◆ **WHAT YOU WILL DO**: What you return must match the data exactly, line for line.

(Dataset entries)

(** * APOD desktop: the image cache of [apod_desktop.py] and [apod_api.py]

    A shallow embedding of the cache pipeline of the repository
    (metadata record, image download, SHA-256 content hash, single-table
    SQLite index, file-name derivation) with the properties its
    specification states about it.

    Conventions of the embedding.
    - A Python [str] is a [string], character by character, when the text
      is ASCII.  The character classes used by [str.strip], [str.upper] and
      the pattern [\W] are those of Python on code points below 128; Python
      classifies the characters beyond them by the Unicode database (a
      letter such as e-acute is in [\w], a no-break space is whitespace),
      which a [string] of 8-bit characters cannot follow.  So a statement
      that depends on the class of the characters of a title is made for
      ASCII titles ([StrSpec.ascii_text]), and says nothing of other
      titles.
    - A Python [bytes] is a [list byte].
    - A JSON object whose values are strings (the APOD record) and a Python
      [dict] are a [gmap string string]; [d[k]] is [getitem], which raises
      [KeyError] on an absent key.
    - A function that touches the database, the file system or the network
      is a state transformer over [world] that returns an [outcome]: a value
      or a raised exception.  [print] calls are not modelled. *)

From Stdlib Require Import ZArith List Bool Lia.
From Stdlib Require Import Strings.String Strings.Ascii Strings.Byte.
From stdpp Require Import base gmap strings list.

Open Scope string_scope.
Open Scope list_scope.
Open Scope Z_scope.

◆ **SOLUTION TO THE PROBLEM**:
(** * APOD desktop: the image cache of [apod_desktop.py] and [apod_api.py]

    A shallow embedding of the cache pipeline of the repository
    (metadata record, image download, SHA-256 content hash, single-table
    SQLite index, file-name derivation) with the properties its
    specification states about it.

    Conventions of the embedding.
    - A Python [str] is a [string], character by character, when the text
      is ASCII.  The character classes used by [str.strip], [str.upper] and
      the pattern [\W] are those of Python on code points below 128; Python
      classifies the characters beyond them by the Unicode database (a
      letter such as e-acute is in [\w], a no-break space is whitespace),
      which a [string] of 8-bit characters cannot follow.  So a statement
      that depends on the class of the characters of a title is made for
      ASCII titles ([StrSpec.ascii_text]), and says nothing of other
      titles.
    - A Python [bytes] is a [list byte].
    - A JSON object whose values are strings (the APOD record) and a Python
      [dict] are a [gmap string string]; [d[k]] is [getitem], which raises
      [KeyError] on an absent key.
    - A function that touches the database, the file system or the network
      is a state transformer over [world] that returns an [outcome]: a value
      or a raised exception.  [print] calls are not modelled. *)

From Stdlib Require Import ZArith List Bool Lia.
From Stdlib Require Import Strings.String Strings.Ascii Strings.Byte.
From stdpp Require Import base gmap strings list.

Open Scope string_scope.
Open Scope list_scope.
Open Scope Z_scope.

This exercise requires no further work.